Data excerpts
(* ===== verification/PaymentExamples.v ===== *)
(** * PaymentExamples: from a request for a grant to a payment

    The history of [AuthExamples] ends with a token; with it the client makes a payment
    at the backend of [OutgoingSpecs.Example], whose introspection client asks that
    authorization server.  The theorem that composes the two servers is applied to it. *)

From S2P Require Import Prelude Text Shared Service OpenPayments.
From S2P Require AuthAccess AuthServer AuthRoutes AuthHistory AuthExamples.
From S2P Require Import OpenPaymentsAuth OutgoingPayment OutgoingSpecs OutgoingRoutes.

Local Open Scope Z_scope.
Local Open Scope ts_scope.
Local Open Scope string_scope.

#[local] Existing Instance ConcreteUuid.uuid.
#[local] Existing Instance ConcreteUuid.uuid_laws.
#[local] Existing Instance AuthExamples.Example.random.
#[local] Existing Instance AuthExamples.Example.random_laws.

Module Example.

Definition Ledger : Type := OutgoingSpecs.Example.Ledger.
Definition deps : OutgoingDeps Ledger := OutgoingSpecs.Example.deps.
Definition server : Svc AuthServer.AuthDb unit := AuthExamples.Example.continued.
Definition auth (_ : Ledger) : Svc AuthServer.AuthDb unit := server.

(** The client of a server that does not change. *)
Definition ask (server : Svc AuthServer.AuthDb unit) (token : string)
    (access : list AuthAccess.AccessItem) : M Ledger AuthRoutes.TokenInfo :=
  fun x => ((AuthRoutes.introspectToken token (Some access) server).1, x).

Lemma ask_answers server token access x info x' :
  ask server token access x = (Ret info, x') ->
  (AuthRoutes.introspectToken token (Some access) server).1 = Ret info.
Proof. intros E. exact (f_equal fst E). Qed.

Definition introspection : string -> list AuthAccess.AccessItem -> M Ledger AuthRoutes.TokenInfo :=
  ask server.

(** One key, whose signatures are the texts ["signed"]. *)
Definition kid (key : string) : string := key.
Definition getKeyId (header : string) : option string := Some header.
Definition validateSignature (key request : string) : M Ledger bool :=
  ret (bool_decide (request = "signed")).
Definition getKeys (client : string) : M Ledger (list string) := ret ["key"].
Definition getOrPollByUrl (url : string) : M Ledger (option WalletAddress) :=
  ret (if bool_decide (url = "https://host/w") then Some OutgoingSpecs.Example.wallet else None).

Definition body : CreateBody :=
  {| b_walletAddress := "https://host/w"; b_metadata := None;
     b_source := FromQuote "https://host/tenant/quotes/q1" |}.

Definition post (authorization : option string) : M (Svc OutgoingDb Ledger) OutgoingPaymentWithSpentAmounts :=
  postOutgoingPayment deps "https://host/" introspection kid getKeyId validateSignature getKeys
    getOrPollByUrl "tenant" authorization (Some "key") "signed" body.

Definition token : option string := Some ("GNAP " ++ AuthExamples.Example.first_token).
Definition paid : Svc OutgoingDb Ledger := (post token OutgoingSpecs.Example.empty).2.

(** The payment is made; without the token there is none. *)
Lemma paid_rows : OutgoingSpecs.Example.rows paid = [("q1", Funding, 0%Z)] /\
  map grantId (payments (db paid)) = [Some AuthExamples.Example.grant_id].
Proof. vm_compute. done. Qed.

Lemma without_token :
  post None OutgoingSpecs.Example.empty
  = (Throw (OpenPaymentsServerRouteError 401 "Missing or invalid authorization header value"),
     OutgoingSpecs.Example.empty).
Proof. vm_compute. done. Qed.
End Example.

Lemma payment_needs_consent_witness :
  payments (db Example.paid) <> [] /\
  exists row g w x x',
    payments (db Example.paid) = (payments (db OutgoingSpecs.Example.empty) ++ [row])%list /\
    grantId row = Some (grant_id g) /\ within_grant Example.deps g row (payments (db Example.paid)) /\
    consents (Example.auth (ext OutgoingSpecs.Example.empty)) (b_walletAddress Example.body)
      (grant_id g) (limits g) /\
    walletAddressId row = wa_id w /\
    Example.getOrPollByUrl (b_walletAddress Example.body) x = (Ret (Some w), x').
Proof.
  assert (payments (db Example.paid) <> []) as Hne by (vm_compute; discriminate).
  split; [exact Hne|].
  destruct (payment_needs_consent Example.deps "https://host/" Example.introspection Example.kid
    Example.getKeyId Example.validateSignature Example.getKeys Example.getOrPollByUrl Example.auth
    (Example.ask_answers Example.server) AuthExamples.Example.config AuthExamples.Example.isUrl
    AuthExamples.Example.wallet_get AuthExamples.Example.hash OutgoingSpecs.Example.sent_nonneg
    OutgoingSpecs.Example.quotes_ok "tenant" Example.token (Some "key") "signed" Example.body
    OutgoingSpecs.Example.empty AuthExamples.Example.reach_continued ltac:(constructor)) as [Hsame|Hrow].
  - destruct (Hne Hsame).
  - exact Hrow.
Defined.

Exercise
A single number is expected: how many lines of the data hold the string "AuthServer".

Task answer
4